Can I take a trip to California and do this or is there some way your residence is determined? I’m about to go to sleep so I don’t want to read the article!

[-] swordsmanluke@programming.dev 9 points 1 year ago* (last edited 1 year ago)

I work in an adjacent industry. Establishing "is this person actually a resident of X" is really hard. It's much easier to just allow everyone to submit CPPA/CPRA requests.

So that's what everybody does.

Just because it's only required in CA doesn't mean you won't be able to make use of it!

Edit: At the start of 2023 the CPRA already established that CA residents (which really became anybody) can request their data be deleted. It looks like this new bill just mandates a central location to transmit those requests out to everybody from.

There are already services that do this (The article mentions Delete Me) for a fee. This is going to eat their lunch, but is going to be a major win for privacy!
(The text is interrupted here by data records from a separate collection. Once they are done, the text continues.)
(** What an acknowledgement does to the window: [W] and [W'] are its bytes
    before and after, [m] the segment size. *)
Record ack_response (d acked flight : Z) (limited : bool) (c c' : CongestionController) : Prop := {
  ar_ok : congestion_ok c';
  ar_floor : timeout_collapsed c' = false;
  ar_segment : maximum_segment_bytes c' = maximum_segment_bytes c;
  ar_above : TARGET_DELAY_MICROS <= d \/ limited = false ->
    congestion_window_bytes c' <= Z.max (congestion_window_bytes c) (2 * maximum_segment_bytes c);
  ar_below : slow_start_active c = false -> d <= TARGET_DELAY_MICROS -> limited = true ->
    congestion_window_bytes c <= congestion_window_bytes c'
    /\ congestion_window_bytes c' <= Z.max (2 * maximum_segment_bytes c) (Z.max (congestion_window_bytes c) (flight + maximum_segment_bytes c))
    /\ (2 * maximum_segment_bytes c < congestion_window_bytes c' ->
        (congestion_window_bytes c' - congestion_window_bytes c - 1) * congestion_window_bytes c <= acked * maximum_segment_bytes c);
  ar_slow_start : slow_start_active c = true -> d < STARTUP_EXIT_DELAY_MICROS -> limited = true ->
    (forall t, slow_start_threshold_bytes c = Some t -> congestion_window_bytes c + acked <= t) ->
    slow_start_active c' = true
    /\ congestion_window_bytes c' = Z.min (Z.max (congestion_window_bytes c + acked) (2 * maximum_segment_bytes c)) MAX_CONGESTION_WINDOW_BYTES;
  ar_exit : slow_start_active c = true -> STARTUP_EXIT_DELAY_MICROS <= d ->
    slow_start_active c' = false /\ slow_start_threshold_bytes c' = Some (congestion_window_bytes c / 2)
    /\ congestion_window_bytes c' <= Z.max (congestion_window_bytes c * 30 / 100)
         (Z.max (2 * maximum_segment_bytes c) (if limited then flight + maximum_segment_bytes c else 0));
}.
Lemma after_ack_exit d acked flight limited c : congestion_ok c -> 0 <= d -> is_u 64 acked -> is_u 64 flight ->
  slow_start_active c = true -> STARTUP_EXIT_DELAY_MICROS <= d -> ack_response d acked flight limited c (after_ack d acked flight limited c).
Proof.
  intros H Hd Hacked Hflight Ha Hexit. destruct (window_range c H) as (Hm & Hw & Hp & EW & HW). pose proof H as [Hs _ [Ed Ep] Ht Hh].
  set (W := congestion_window_bytes c) in *.
  set (c1 := set_window (Z.max (W * 30 / 100) (2 * maximum_segment_bytes c) * 65536)
         (set_slow_start false (Some (W / 2)) (slow_start_acknowledgements c) (saturating_add 64 (slow_start_exits c) 1) c)).
  set (gain := ledbat_gain d acked (maximum_segment_bytes c) W).
  assert (after_ack d acked flight limited c = finish_ack (linear_candidate gain flight limited c1) c1) as E.
  { unfold after_ack. fold W. rewrite (startup_exit_ok d W c Hs) by (rewrite ?max_window; done || lia). rewrite Ha, (proj2 (Z.leb_le _ _) Hexit). reflexivity. }
  assert (0 <= W * 30 / 100 <= W) as H30 by divlia.
  assert (settled c1) as Hc1.
  { split; [exact Hs|by split| |exact Hh]. intros t [= <-]. rewrite max_window. divlia. }
  rewrite E. destruct (finish_ack_ok (linear_candidate gain flight limited c1) c1 Hc1) as [Hok HW'].
  change (maximum_segment_bytes c1) with (maximum_segment_bytes c) in HW'.
  assert (0 <= congestion_window_fixed c1 <= 2 ^ 80) as Hw1.
  { change (2 ^ 80) with 1208925819614629174706176. unfold c1. cbn [congestion_window_fixed set_window]. lia. }
  destruct (linear_candidate_bounds gain flight limited c1 Hw1 Hflight Hs) as [Hneg Hpos].
  change (maximum_segment_bytes c1) with (maximum_segment_bytes c) in Hpos. set (x := linear_candidate gain flight limited c1) in *.
  assert (congestion_window_fixed c1 = Z.max (W * 30 / 100) (2 * maximum_segment_bytes c) * 65536) as Ew1 by reflexivity.
  rewrite Ew1 in Hneg, Hpos. set (m := maximum_segment_bytes c) in *.
  assert (1 <= W) as HW1 by nia.
  destruct (ledbat_gain_bounds d acked m W Hd (proj1 Hacked) ltac:(lia) HW1) as [Gpos Gneg]. fold gain in Gpos, Gneg.
  split; try done; fold W; fold m.
  - intros Hab. rewrite HW'. assert (x <= Z.max (W * 30 / 100) (2 * m) * 65536) by (apply Hneg; destruct Hab as [Hab|Hab]; [left; by apply Gneg|by right]).
    assert (x / 65536 <= Z.max (W * 30 / 100) (2 * m)) by (apply Z.div_le_upper_bound; lia). lia.
  - congruence.
  - intros _ Hlt. lia.
  - intros _ _. split; [done|]. split; [done|]. rewrite HW'.
    destruct (Z.le_gt_cases d TARGET_DELAY_MICROS) as [Hlo|Hhi]; destruct limited; cbv iota.
    + destruct (Hpos (proj1 (Gpos Hlo)) eq_refl) as [[_ Hx] _]. assert (x / 65536 <= Z.max (Z.max (W * 30 / 100) (2 * m)) (flight + m)) by (apply Z.div_le_upper_bound; lia). lia.
    + assert (x <= Z.max (W * 30 / 100) (2 * m) * 65536) by (apply Hneg; by right). assert (x / 65536 <= Z.max (W * 30 / 100) (2 * m)) by (apply Z.div_le_upper_bound; lia). lia.
    + assert (x <= Z.max (W * 30 / 100) (2 * m) * 65536) by (apply Hneg; left; apply Gneg; lia). assert (x / 65536 <= Z.max (W * 30 / 100) (2 * m)) by (apply Z.div_le_upper_bound; lia). unfold is_u in Hflight. lia.
    + assert (x <= Z.max (W * 30 / 100) (2 * m) * 65536) by (apply Hneg; by right). assert (x / 65536 <= Z.max (W * 30 / 100) (2 * m)) by (apply Z.div_le_upper_bound; lia). lia.
Qed.
(** Without slow start the window follows the delay: [c2] is [c] up to its
    slow-start fields. *)
Lemma linear_response d acked flight limited c c2 : congestion_ok c -> settled c2 -> 0 <= d -> is_u 64 acked -> is_u 64 flight ->
  congestion_window_fixed c2 = congestion_window_fixed c -> maximum_segment_bytes c2 = maximum_segment_bytes c ->
  ~ (slow_start_active c = true /\ STARTUP_EXIT_DELAY_MICROS <= d) ->
  ~ (slow_start_active c = true /\ limited = true /\ forall t, slow_start_threshold_bytes c = Some t -> congestion_window_bytes c + acked <= t) ->
  ack_response d acked flight limited c
    (finish_ack (linear_candidate (ledbat_gain d acked (maximum_segment_bytes c) (congestion_window_bytes c)) flight limited c2) c2).
Proof.
  intros H Hc2 Hd Hacked Hflight Ew Em Hnoexit Hnoslow. destruct (window_range c H) as (Hm & Hw & Hp & EW & HW).
  set (W := congestion_window_bytes c) in *. set (m := maximum_segment_bytes c) in *. set (w := congestion_window_fixed c) in *.
  set (gain := ledbat_gain d acked m W).
  destruct (finish_ack_ok (linear_candidate gain flight limited c2) c2 Hc2) as [Hok HW']. rewrite Em in HW'.
  destruct (linear_candidate_bounds gain flight limited c2) as [Hneg Hpos];
    [rewrite Ew; change (2 ^ 80) with 1208925819614629174706176; nia|done|by apply Hc2|]. rewrite Ew in Hneg. rewrite Ew, Em in Hpos.
  set (x := linear_candidate gain flight limited c2) in *. assert (1 <= W) as HW1 by nia.
  destruct (ledbat_gain_bounds d acked m W Hd (proj1 Hacked) ltac:(lia) HW1) as [Gpos Gneg]. fold gain in Gpos, Gneg.
  split; try done; fold W; fold m; try rewrite HW'.
  - intros Hab. assert (x <= w) by (apply Hneg; destruct Hab as [Hab|Hab]; [left; by apply Gneg|by right]).
    assert (x / 65536 <= W) by (rewrite EW; apply Z.div_le_mono; lia). lia.
  - intros Ha Hlo ->. destruct (Gpos Hlo) as [G0 GW]. destruct (Hpos G0 eq_refl) as [[Hx1 Hx2] Hx3].
    assert (W <= x / 65536) by (rewrite EW; apply Z.div_le_mono; lia).
    assert (x / 65536 <= Z.max W (flight + m)).
    { assert (x / 65536 <= Z.max (w / 65536) (flight + m)); [|lia]. apply Z.lt_succ_r, Z.div_lt_upper_bound; [lia|].
      pose proof (Z.div_mod w 65536 ltac:(lia)). pose proof (Z.mod_pos_bound w 65536 ltac:(lia)). lia. }
    split; [lia|]. split; [lia|]. intros Hlarge.
    assert (65536 * (x / 65536 - W - 1) <= gain).
    { pose proof (Z.div_mod w 65536 ltac:(lia)). pose proof (Z.mod_pos_bound w 65536 ltac:(lia)).
      pose proof (Z.div_mod x 65536 ltac:(lia)). pose proof (Z.mod_pos_bound x 65536 ltac:(lia)). lia. }
    set (k := x / 65536) in *. assert (65536 * (k - W - 1) * W <= gain * W) as Hk by (apply Z.mul_le_mono_nonneg_r; lia).
    assert ((k - W - 1) * W <= acked * m) by lia. assert (Z.min (Z.max k (2 * m)) 1048576 <= k) by lia.
    etransitivity; [apply (Z.mul_le_mono_nonneg_r _ (k - W - 1)); lia|done].
  - intros Ha Hlt Hl Hthr. destruct Hnoslow. done.
  - intros Ha Hexit. by destruct Hnoexit.
Qed.
Lemma slow_start_response d acked flight c c2 : congestion_ok c -> settled c2 -> 0 <= d -> is_u 64 acked -> is_u 64 flight ->
  congestion_window_fixed c2 = congestion_window_fixed c -> maximum_segment_bytes c2 = maximum_segment_bytes c ->
  slow_start_active c = true -> slow_start_active c2 = true -> d < STARTUP_EXIT_DELAY_MICROS ->
  ack_response d acked flight true c
    (finish_ack (i128_saturating_add (congestion_window_fixed c2)
       (Z.max (ledbat_gain d acked (maximum_segment_bytes c) (congestion_window_bytes c)) (bytes_to_fixed acked))) c2).
Proof.
  intros H Hc2 Hd Hacked Hflight Ew Em Ha Ha2 Hlt. destruct (window_range c H) as (Hm & Hw & Hp & EW & HW). rewrite Ew.
  set (W := congestion_window_bytes c) in *. set (m := maximum_segment_bytes c) in *. set (w := congestion_window_fixed c) in *.
  assert (1 <= W) as HW1 by nia. destruct (ledbat_gain_bounds d acked m W Hd (proj1 Hacked) ltac:(lia) HW1) as [Gpos _].
  assert (d <= TARGET_DELAY_MICROS) as Hlo by (unfold TARGET_DELAY_MICROS, STARTUP_EXIT_DELAY_MICROS in *; lia).
  destruct (Gpos Hlo) as [G0 GW]. unfold is_u in Hacked. change (2 ^ 64) with 18446744073709551616 in Hacked.
  rewrite bytes_to_fixed_exact by (change (2 ^ 65) with 36893488147419103232; lia).
  assert (m <= W) as HmW by nia.
  assert (ledbat_gain d acked m W <= acked * 65536) as Gle.
  { assert (ledbat_gain d acked m W * W <= (acked * 65536) * W) as Hmul; [|by apply Z.mul_le_mono_pos_r in Hmul; lia].
    etransitivity; [exact GW|]. nia. }
  rewrite Z.max_r by lia. unfold i128_saturating_add.
  rewrite saturate_fits by (change (2 ^ 127) with 170141183460469231731687303715884105728; nia).
  destruct (finish_ack_ok (w + acked * 65536) c2 Hc2) as [Hok HW']. rewrite Em in HW'. rewrite Z.div_add in HW' by lia. rewrite <- EW in HW'.
  split; try done; fold W; fold m; try rewrite HW'.
  - intros [Hab|[=]]. unfold TARGET_DELAY_MICROS, STARTUP_EXIT_DELAY_MICROS in *. lia.
  - congruence.
  - intros _ Hge. lia.
Qed.
Lemma after_ack_response d acked flight limited c : congestion_ok c -> 0 <= d -> is_u 64 acked -> is_u 64 flight ->
  ack_response d acked flight limited c (after_ack d acked flight limited c).
Proof.
  intros H Hd Hacked Hflight. destruct (window_range c H) as (Hm & Hw & Hp & EW & HW). pose proof H as [Hs _ [Ed Ep] Ht Hh].
  destruct (slow_start_active c && (STARTUP_EXIT_DELAY_MICROS <=? d)) eqn:Eexit.
  { apply andb_true_iff in Eexit as [? ?%Z.leb_le]. by apply after_ack_exit. }
  assert (~ (slow_start_active c = true /\ STARTUP_EXIT_DELAY_MICROS <= d)) as Hnoexit.
  { intros [E1 E2%Z.leb_le]. by rewrite E1, E2 in Eexit. }
  unfold after_ack. rewrite (startup_exit_ok d _ c Hs) by (rewrite ?max_window; done || nia). rewrite Eexit. unfold slow_start_gain.
  destruct (slow_start_active c && limited) eqn:Eslow.
  - apply andb_true_iff in Eslow as [Ha ->].
    destruct (match slow_start_threshold_bytes c with Some threshold => threshold <? _ | None => false end) eqn:Ethr.
    + apply (linear_response d acked flight true c (exit_slow_start (slow_start_threshold_bytes c) c)); try done.
      * unfold exit_slow_start. rewrite Ha. by split.
      * unfold exit_slow_start. by rewrite Ha.
      * unfold exit_slow_start. by rewrite Ha.
      * intros (_ & _ & Hall). destruct (slow_start_threshold_bytes c) as [t|]; [|done]. apply Z.ltb_lt in Ethr. specialize (Hall t eq_refl).
        unfold saturating_add in Ethr. lia.
    + assert (d < STARTUP_EXIT_DELAY_MICROS) by (apply Z.nle_gt; intros E2; by apply Hnoexit).
      set (c2 := set_slow_start _ _ _ _ c). rewrite andb_false_r. rewrite andb_false_r. by apply (slow_start_response d acked flight c c2).
  - apply (linear_response d acked flight limited c c); try done.
    intros (E1 & -> & _). by rewrite E1 in Eslow.
Qed.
[-] emergencyfood@sh.itjust.works 5 points 1 year ago

You don't even need to go there. You can just claim to be a resident and most companies won't actually bother to check. This is why when the EU passed GDPR, most companies just gave all users GDPR rights.

[-] library_napper 4 points 1 year ago
[-] KingThrillgore@lemmy.ml 2 points 1 year ago

I worked on a CCPA project in a non CCPA state for a big media company. Company's lawyers just wanted to make it so if anyone applied we complied, its cheaper in terms of labor to build it out and comply.